44. Internet and Intranet. • The OSI model • Data communication starts with the top layer of the stack at the sending side. • Travels down the stack to the sender’s lowest (bottom) layer. • Then traverses the physical network connection to the bottom layer on the receiving side, and up its OSI model stack.

45. Internet and Intranet. • The OSI model – Data flow

46. Computer Networks Network Hardware and software

47. Network Hardware and Software. • Network hardware and software Aside from clients and servers, computer networks may also contain the following components:

48. Network Hardware and Software. • Network interface card (NIC) • Provides the physical interface between computer and cabling. • In the computer, data moves along buses in parallel, as on a four-lane highway.
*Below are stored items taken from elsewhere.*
(** X4: every paragraph of the result has one of the four styles; its
    indent level is not negative, and is zero unless it is a bullet; a
    footer is a plain paragraph; and a heading is no bullet and no footer,
    and has no mention. *)
Theorem paragraphs_well_formed (markdown_text : pystr) :
  exists paragraphs,
    parse_markdown markdown_text = Ok paragraphs
    /\ Forall (fun p =>
                 (named_style p = NORMAL_TEXT \/ named_style p = py "HEADING_1"
                  \/ named_style p = py "HEADING_2" \/ named_style p = py "HEADING_3")
                 /\ (0 <= indent_level p)%Z
                 /\ (bullet p = false -> indent_level p = 0%Z)
                 /\ (is_footer p = true ->
                     bullet p = false /\ named_style p = NORMAL_TEXT)
                 /\ (named_style p <> NORMAL_TEXT ->
                     bullet p = false /\ is_footer p = false
                     /\ mention_spans p = []))
         paragraphs.
Proof.
  exists (flat_map paragraph_of_line (splitlines markdown_text)).
  split; [apply parse_markdown_ok|].
  apply Forall_forall. intros p Hp.
  destruct (parse_markdown_paragraph _ _ _ _ Hp) as [line Hline].
  destruct Hline as [n hashes title Hm|n indent marker remainder Hh Hb|Hh Hb];
    cbn [named_style indent_level bullet is_footer mention_spans].
  - apply heading_match_parts, heading_parts_inv in Hm.
    destruct Hm as (Hlen & _). unfold len.
    repeat split; try (reflexivity || lia || discriminate).
    remember (List.length hashes) as k eqn:Ek. clear Ek.
    do 7 (destruct k as [|k];
          [first [lia|right; left; reflexivity
                 |right; right; left; reflexivity
                 |right; right; right; reflexivity]|]).
    lia.
  - repeat split; try (discriminate || congruence).
    + now left.
    + apply Z.div_pos; [apply len_nonneg|lia].
  - repeat split; try (reflexivity || lia || congruence).
    now left.
Qed.
(** X7. Applying [adjoint] twice restores the order of emission: for a
    procedure that emits [ops], the doubly transformed function emits the
    double wrapper of each operator, in the order of [ops]. *)
Theorem nested_adjoint_restores_order (sv : PyValue -> string) (st : PyType -> string)
  (fn : PyValue) (ops : list Operator) (res : PyValue) (q0 q : QueuingContext) :
  emits fn ops res ->
  ops <> [] ->
  let twice := List.map (fun op => Adjoint (Adjoint op)) ops in
  exists w1 w2,
    adjoint sv st fn q0 = (Ok w1, q0) /\
    adjoint sv st w1 q0 = (Ok w2, q0) /\
    call w2 q = (Ok (single_or_list twice), append_ops twice q) /\
    List.map wires twice = List.map wires ops /\
    List.map parameters twice = List.map parameters ops.
Proof.
  intros Hfn Hne twice.
  exists (VFunction (wrapper fn)), (VFunction (wrapper (VFunction (wrapper fn)))).
  split; [apply adjoint_callable, Hfn|]. split; [now apply adjoint_callable|].
  pose proof (wrapper_is_procedure _ _ _ Hfn Hne) as H2.
  assert (Hne2 : List.map Adjoint (rev ops) <> []).
  { intros E. apply Hne. apply (f_equal (@List.length _)) in E.
    rewrite length_map, length_rev in E. now destruct ops. }
  pose proof (wrapper_emitted _ _ _ q H2 Hne2) as H3.
  rewrite <- map_rev, rev_involutive, map_map in H3.
  split; [exact H3|]. unfold twice. rewrite !map_map. split; reflexivity.
Qed.

Lemma nested_adjoint_restores_order_witness :
  let a := Op RX [1.23] [0%Z] in
  let b := Op RY [2.34] [0%Z] in
  let fn := procedure [a; b] VNone in
  let q := mkQC [[]] [] in
  emits fn [a; b] VNone /\ [a; b] <> [] /\
  exists w1 w2,
    adjoint (fun _ => EmptyString) (fun _ => EmptyString) fn q = (Ok w1, q) /\
    adjoint (fun _ => EmptyString) (fun _ => EmptyString) w1 q = (Ok w2, q) /\
    call w2 q = (Ok (VList [Adjoint (Adjoint a); Adjoint (Adjoint b)]),
                 mkQC [[Adjoint (Adjoint a); Adjoint (Adjoint b)]] []).
Proof.
  intros a b fn q.
  assert (He : emits fn [a; b] VNone) by apply procedure_emits.
  assert (Hn : [a; b] <> []) by discriminate.
  split; [exact He|]. split; [exact Hn|].
  destruct (nested_adjoint_restores_order (fun _ => EmptyString) (fun _ => EmptyString)
              fn [a; b] VNone q q He Hn) as (w1 & w2 & H1 & H2 & H3 & _).
  exists w1, w2. split; [exact H1|]. split; [exact H2 | exact H3].
Defined.

(** X8. A procedure that emits nothing and returns anything but a tape, for
    instance a function without operators that returns [None], makes the
    wrapper raise an attribute error; the recording context is unchanged. *)
Theorem wrapper_empty_procedure (fn : PyValue) (res : PyValue) (q : QueuingContext) :
  emits fn [] res ->
  (forall t, res <> VTape t) ->
  wrapper fn q = (Raise AttributeError, q).
Proof.
  intros Hfn Hres. unfold wrapper. unfold bind at 1.
  rewrite (with_stop_recording_tape_emits _ _ _ _ Hfn). cbn [fst snd is_empty].
  destruct res; try reflexivity. now destruct (Hres operations).
Qed.

Lemma wrapper_empty_procedure_witness :
  let fn := procedure [] VNone in
  let q := mkQC [[Op PauliX [] [0%Z]]] [] in
  emits fn [] VNone /\ (forall t, VNone <> VTape t) /\
  wrapper fn q = (Raise AttributeError, q).
Proof.
  intros fn q.
  assert (He : emits fn [] VNone) by apply procedure_emits.
  assert (Hn : forall t, VNone <> VTape t) by (intros t; discriminate).
  split; [exact He|]. split; [exact Hn|].
  exact (wrapper_empty_procedure fn VNone q He Hn).
Defined.



(** ** The gradient recipes *)

Lemma INV_SQRT2_sqrt2 : INV_SQRT2 * sqrt 2 = 1.
Proof.
  unfold INV_SQRT2.
  assert (H2 : sqrt 2 * sqrt 2 = 2) by (apply sqrt_sqrt; lra).
  assert (Hn : sqrt 2 <> 0) by (intros E; rewrite E in H2; lra).
  field. exact Hn.
Qed.

Lemma two_frequencies_derivative (k0 k1 k2 k3 k4 theta : R) :
  derivable_pt_lim (GradRecipe.two_frequencies k0 k1 k2 k3 k4) theta
    (- k1 / 2 * sin (theta / 2) + k2 / 2 * cos (theta / 2) - k3 * sin theta + k4 * cos theta).
Proof.
  assert (Hhalf : derivable_pt_lim (fun t => t / 2) theta (/ 2)).
  { replace (/ 2) with (1 * / 2 + id theta * 0) by (unfold id; lra).
    change (fun t : R => t / 2) with (mult_fct id (fct_cte (/ 2))).
    apply (derivable_pt_lim_mult id (fct_cte (/ 2)) theta 1 0);
      [apply derivable_pt_lim_id | apply derivable_pt_lim_const]. }
  assert (Hc : derivable_pt_lim (fun t => cos (t / 2)) theta (- sin (theta / 2) * / 2)).
  { change (fun t => cos (t / 2)) with (comp cos (fun t => t / 2)).
    apply derivable_pt_lim_comp; [exact Hhalf | apply derivable_pt_lim_cos]. }
  assert (Hs : derivable_pt_lim (fun t => sin (t / 2)) theta (cos (theta / 2) * / 2)).
  { change (fun t => sin (t / 2)) with (comp sin (fun t => t / 2)).
    apply derivable_pt_lim_comp; [exact Hhalf | apply derivable_pt_lim_sin]. }
  unfold GradRecipe.two_frequencies.
  replace (- k1 / 2 * sin (theta / 2) + k2 / 2 * cos (theta / 2) - k3 * sin theta
           + k4 * cos theta)
    with (0 + k1 * (- sin (theta / 2) * / 2) + k2 * (cos (theta / 2) * / 2)
          + k3 * (- sin theta) + k4 * cos theta) by lra.
  repeat (apply (derivable_pt_lim_plus));
    try (apply derivable_pt_lim_const);
    try (apply (derivable_pt_lim_scal _ _ _ _ Hc));
    try (apply (derivable_pt_lim_scal _ _ _ _ Hs));
    try (apply derivable_pt_lim_scal; apply derivable_pt_lim_cos);
    try (apply derivable_pt_lim_scal; apply derivable_pt_lim_sin).
Qed.

Lemma sqrt2_INV_SQRT2 : sqrt 2 = 2 * INV_SQRT2.
Proof.
  unfold INV_SQRT2.
  assert (H2 : sqrt 2 * sqrt 2 = 2) by (apply sqrt_sqrt; lra).
  assert (Hn : sqrt 2 <> 0) by (intros E; rewrite E in H2; lra).
  rewrite <- H2 at 2. field. exact Hn.
Qed.
(** [disconnect()] is idempotent: on a session already disconnected it
    changes nothing, not even the log of calls on collaborators. *)
Lemma disconnect_disconnected s w this :
  sessions w !! s = Some this →
  client this = None → reconnectTimer this = None → isConnected this = false →
  disconnect s w = w.
Proof.
  intros Hs Hc Hr Hi. unfold disconnect. rewrite Hs, Hc, Hr.
  apply world_eq; prims; try done.
  apply list_eq. intros i. rewrite list_lookup_alter.
  case_decide; [|done]. subst. rewrite Hs. simpl. f_equal.
  destruct this; simpl in *. by subst.
Qed.

Lemma disconnect_idempotent s w : disconnect s (disconnect s w) = disconnect s w.
Proof.
  destruct (sessions w !! s) as [this|] eqn:Hs.
  - eapply disconnect_disconnected; [by apply disconnect_session|done..].
  - rewrite (disconnect_missing s w Hs). by apply disconnect_missing.
Qed.

(** ** What [scheduleReconnect()] does *)

Lemma cancel_reconnect_length this w :
  length (timers (cancel_reconnect this w)) = length (timers w).
Proof. unfold cancel_reconnect. case_match; prims; [apply length_alter|done]. Qed.

Lemma scheduleReconnect_eq now s w this :
  sessions w !! s = Some this →
  scheduleReconnect now s w =
    if (now - lastActivity this <? 30 * 60 * 1000)%Z
    then update_session s (with_reconnectTimer (Some (length (timers w))))
           (setTimeout (TReconnect s) 5000 (cancel_reconnect this w))
    else cancel_reconnect this w.
Proof.
  intros Hs. unfold scheduleReconnect. rewrite Hs. fold (cancel_reconnect this w).
  by rewrite cancel_reconnect_length.
Qed.

Lemma cancel_reconnect_sessions this w :
  sessions (cancel_reconnect this w) = sessions w.
Proof. unfold cancel_reconnect. by case_match. Qed.

Lemma cancel_reconnect_clients this w :
  clients (cancel_reconnect this w) = clients w.
Proof. unfold cancel_reconnect. by case_match. Qed.

Lemma cancel_reconnect_streams this w :
  streams (cancel_reconnect this w) = streams w.
Proof. unfold cancel_reconnect. by case_match. Qed.

Lemma cancel_reconnect_reads this w :
  reads (cancel_reconnect this w) = reads w.
Proof. unfold cancel_reconnect. by case_match. Qed.

Lemma cancel_reconnect_execs this w :
  execs (cancel_reconnect this w) = execs w.
Proof. unfold cancel_reconnect. by case_match. Qed.

Lemma cancel_reconnect_connects this w :
  connects (cancel_reconnect this w) = connects w.
Proof. unfold cancel_reconnect. by case_match. Qed.

Lemma cancel_reconnect_connections this w :
  connections (cancel_reconnect this w) = connections w.
Proof. unfold cancel_reconnect. by case_match. Qed.

Lemma cancel_reconnect_outcomes this w :
  outcomes (cancel_reconnect this w) = outcomes w.
Proof. unfold cancel_reconnect. by case_match. Qed.

Lemma cancel_reconnect_effects this w :
  effects (cancel_reconnect this w) = effects w.
Proof. unfold cancel_reconnect. by case_match. Qed.

Lemma cancel_reconnect_poolTimeout this w :
  poolTimeout (cancel_reconnect this w) = poolTimeout w.
Proof. unfold cancel_reconnect. by case_match. Qed.

#[export] Hint Rewrite cancel_reconnect_sessions cancel_reconnect_clients cancel_reconnect_streams cancel_reconnect_reads cancel_reconnect_execs cancel_reconnect_connects cancel_reconnect_connections cancel_reconnect_outcomes cancel_reconnect_effects cancel_reconnect_poolTimeout : fp.

Lemma cancel_reconnect_cancels this w t tm :
  reconnectTimer this = Some t → timers w !! t = Some tm →
  timers (cancel_reconnect this w) !! t = Some (disarm tm).
Proof.
  intros Hr Ht. unfold cancel_reconnect. rewrite Hr. prims.
  by rewrite list_lookup_alter_eq, Ht.
Qed.

(** The handlers of lines 40-46 after the log line:
    [this.isConnected = false; this.scheduleReconnect()]. *)
Lemma lost_eq now s w this :
  sessions w !! s = Some this →
  lost now s w =
    scheduleReconnect now s (update_session s (with_isConnected false) w) ∧
  sessions (update_session s (with_isConnected false) w) !! s =
    Some (with_isConnected false this).
Proof. intros Hs. split; [done|]. prims. by rewrite list_lookup_alter_eq, Hs. Qed.

(** The session and its timer once a loss handler has run at time [now]. *)
Lemma lost_session now s w this :
  sessions w !! s = Some this →
  ∃ this', sessions (lost now s w) !! s = Some this' ∧
    isConnected this' = false ∧ lastActivity this' = lastActivity this ∧
    config this' = config this ∧ client this' = client this ∧
    ((now - lastActivity this < 30 * 60 * 1000)%Z →
       reconnectTimer this' = Some (length (timers w)) ∧
       timers (lost now s w) !! length (timers w) = Some (reconnect_timer s)) ∧
    ((30 * 60 * 1000 ≤ now - lastActivity this)%Z →
       reconnectTimer this' = reconnectTimer this ∧
       timers (lost now s w) = timers (cancel_reconnect this w)).
Proof.
  intros Hs. destruct (lost_eq now s w this Hs) as [-> Hs1].
  rewrite (scheduleReconnect_eq _ _ _ _ Hs1). cbn [lastActivity with_isConnected].
  assert (length (timers (cancel_reconnect (with_isConnected false this)
            (update_session s (with_isConnected false) w))) = length (timers w))
    as Hlen by (by rewrite cancel_reconnect_length).
  destruct (Z.ltb_spec (now - lastActivity this) (30 * 60 * 1000)) as [Hlt|Hge].
  - eexists. split.
    { prims. autorewrite with fp. prims.
      rewrite list_lookup_alter_eq, list_lookup_alter_eq, Hs. done. }
    cbn [isConnected lastActivity config client reconnectTimer
         with_reconnectTimer with_isConnected].
    split; [done|]. split; [done|]. split; [done|]. split; [done|].
    split; [|lia]. intros _. split; [done|]. prims.
    rewrite <- Hlen. apply snoc_lookup_new.
  - exists (with_isConnected false this). split.
    { autorewrite with fp. done. }
    cbn [isConnected lastActivity config client reconnectTimer with_isConnected].
    split; [done|]. split; [done|]. split; [done|]. split; [done|].
    split; [lia|]. intros _. split; [done|].
    unfold cancel_reconnect. cbn [reconnectTimer with_isConnected].
    by destruct (reconnectTimer this).
Qed.

Lemma lost_frame now s w :
  let w' := lost now s w in
  clients w' = clients w ∧ streams w' = streams w ∧ reads w' = reads w ∧
  execs w' = execs w ∧ connects w' = connects w ∧
  connections w' = connections w ∧ outcomes w' = outcomes w ∧
  effects w' = effects w.
Proof.
  unfold lost, scheduleReconnect. repeat case_match; prims; auto 10.
Qed.

(** C6.  On a session whose descriptor has neither [password] nor
    [privateKeyPath], [connect()] rejects with the auth-configuration error
    whoever awaits it, and it does so before any network I/O: no transport
    is opened and no key file is read (the only call on a collaborator is
    [end()] on the client of an earlier attempt, if there was one). *)
Theorem connect_rejects_without_credentials w s this :
  reachable w → sessions w !! s = Some this →
  privateKeyPath (config this) = None → password (config this) = None →
  (∀ k, connects (connect s k w) !! length (connects w) =
          Some {| cc_session := s; cc_kont := k;
                  cc_state := RejectedWith no_auth_error |} ∧
        effects (connect s k w) =
          match client this with Some old => [EEnd old] | None => [] end
          ++ effects w) ∧
  (∀ now, ∃ w', step now (CallConnect s) w = Some w' ∧
                outcome (length (outcomes w)) w' = Some (Rejected no_auth_error)).
Proof.
  intros Hr Hs Hk Hp.
  pose proof (reachable_Inv _ Hr) as I.
  assert (truthy (privateKeyPath (config this)) = None) as Tk by (by rewrite Hk).
  assert (truthy (password (config this)) = None) as Tp by (by rewrite Hp).
  pose proof (no_auth_disconnected _ _ _ I Hs Tk Tp) as Hc.
  split.
  - intros k. destruct (connect_no_auth w s this k Hs Hc Tk Tp) as (H1 & H2 & _).
    done.
  - intros now. eexists. split; [simpl; by rewrite Hs|].
    destruct (connect_no_auth (new_call w) s this (KCaller (length (outcomes w))))
      as (_ & _ & H3); try done.
    apply H3; [done|]. apply outcome_new_call.
Qed.

Lemma connect_rejects_without_credentials_witness :
  let w := get 0 "gamma" Examples.without_credentials (init None) in
  effects (connect 0 KSwallow w) = [EEnd 0] ∧
  ∃ w', step 1 (CallConnect 0) w = Some w' ∧
        outcome 1 w' = Some (Rejected no_auth_error).
Proof.
  intros w.
  assert (reachable w) as Hr.
  { apply (reachable_step 0 (CallGet "gamma" Examples.without_credentials) (init None));
      [apply reachable_init|reflexivity]. }
  destruct (connect_rejects_without_credentials w 0
              {| client := Some 0; config := Examples.without_credentials;
                 isConnected := false; reconnectTimer := None; lastActivity := 0;
                 commandTimeout := 60000 |} Hr eq_refl eq_refl eq_refl) as [H1 H2].
  split; [exact (proj2 (H1 KSwallow))|exact (H2 1%Z)].
Defined.

(** ** [pool.get] on a mapped id *)

Lemma get_mapped now id d w s :
  map_get id (connections w) = Some s →
  get now id d w =
    match sessions w !! s with
    | None => new_call w
    | Some conn =>
        if negb (isActive conn)
        then connect s (KGet (length (outcomes w))) (new_call w)
        else settle (length (outcomes w)) (ResolvedSession s) (new_call w)
    end.
Proof. intros H. unfold get. cbn zeta. prims. by rewrite H. Qed.

Lemma get_unmapped now id d w :
  map_get id (connections w) = None →
  get now id d w =
    connect (length (sessions w)) (KGet (length (outcomes w)))
      (set_connections (map_set id (length (sessions w)) (connections w))
         (set_sessions
            (sessions w ++ [new_SSHConnection now d (Some (poolTimeout w))])
            (new_call w))).
Proof. intros H. unfold get. cbn zeta. prims. by rewrite H. Qed.

Lemma extends_config w w' s this :
  extends w w' → sessions w !! s = Some this →
  ∃ this', sessions w' !! s = Some this' ∧ config this' = config this.
Proof.
  intros E Hs. destruct (ext_sessions _ _ E _ _ Hs) as (this' & H & Hc & _). eauto.
Qed.

(** The first call made on a collaborator by a [connect()] that
    authenticates with a password: the transport is opened with the
    session's own descriptor. *)
Lemma connect_password_opens w s this k pw :
  sessions w !! s = Some this → isConnected this = false →
  truthy (privateKeyPath (config this)) = None →
  truthy (password (config this)) = Some pw →
  head (effects (connect s k w)) =
    Some (EOpen (length (clients w)) (make_cfg (config this) (Password pw))).
Proof.
  intros Hs Hc Hk Hp. unfold connect, connect_open. cbn zeta. prims.
  rewrite Hs, Hc, Hk, Hp. destruct (client this); prims; [|done].
  by rewrite length_alter.
Qed.

Lemma get_unmapped_creates w now id d :
  map_get id (connections w) = None →
  ∃ new, sessions (get now id d w) !! length (sessions w) = Some new ∧
         config new = d.
Proof.
  intros Hn. rewrite (get_unmapped _ _ _ _ Hn).
  match goal with |- context [connect ?s ?k ?w0] =>
    destruct (extends_config w0 (connect s k w0) (length (sessions w))
                (new_SSHConnection now d (Some (poolTimeout w))))
      as (new & Hnew & Hcfg); [apply extends_connect|prims; apply snoc_lookup_new|]
  end.
  eauto.
Qed.

(** C10.  When [id] is already mapped, [pool.get(id, descriptor)] does not
    look at the descriptor: the call behaves the same for every descriptor,
    the session keeps the descriptor it was created with for ever, and a
    reconnection of an inactive session opens the transport with that stored
    descriptor.  The descriptor supplied matters only when no session exists
    for the id: it becomes the descriptor of the session created. *)
Theorem get_ignores_descriptor_when_mapped w id s this :
  map_get id (connections w) = Some s → sessions w !! s = Some this →
  (∀ now d1 d2, get now id d1 w = get now id d2 w) ∧
  (∀ now d tr w', run ((now, CallGet id d) :: tr) w = Some w' →
     ∃ this', sessions w' !! s = Some this' ∧ config this' = config this) ∧
  (∀ now d pw, isConnected this = false →
     truthy (privateKeyPath (config this)) = None →
     truthy (password (config this)) = Some pw →
     head (effects (get now id d w)) =
       Some (EOpen (length (clients w)) (make_cfg (config this) (Password pw)))) ∧
  (∀ now id' d, map_get id' (connections w) = None →
     ∃ new, sessions (get now id' d w) !! length (sessions w) = Some new ∧
            config new = d).
Proof.
  intros Hm Hs. split; [|split; [|split]].
  - intros now d1 d2. by rewrite !(get_mapped _ _ _ _ _ Hm).
  - intros now d tr w' H. eapply extends_config; [|done].
    eapply extends_run; eauto.
  - intros now d pw Hc Hk Hp. rewrite (get_mapped _ _ _ _ _ Hm), Hs.
    unfold isActive. rewrite Hc. simpl.
    exact (connect_password_opens (new_call w) s this _ pw Hs Hc Hk Hp).
  - intros now id' d Hn. by apply get_unmapped_creates.
Qed.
But on a network cable, data travels in a single stream as on a one lane highway. • The NIC’s job is to translate the data from the computer into signals that can flow easily along the cable. It does this by converting digital signals into analog signals.

49. Network Hardware and Software. • Network interface card (NIC) Ethernet port Network port on the Toronto Rocket Coaxial port

50. Network Hardware and Software. • Hub Hubs are devices used to link several computers together. • A hub repeats any signal that comes in on one device and copies it to all other devices connected to the hub. There are two types of hubs: • Passive hubs (not powered): connect all devices together. • Active hubs (powered): use electronics to amplify and clean up the signal before it is broadcast to the other devices.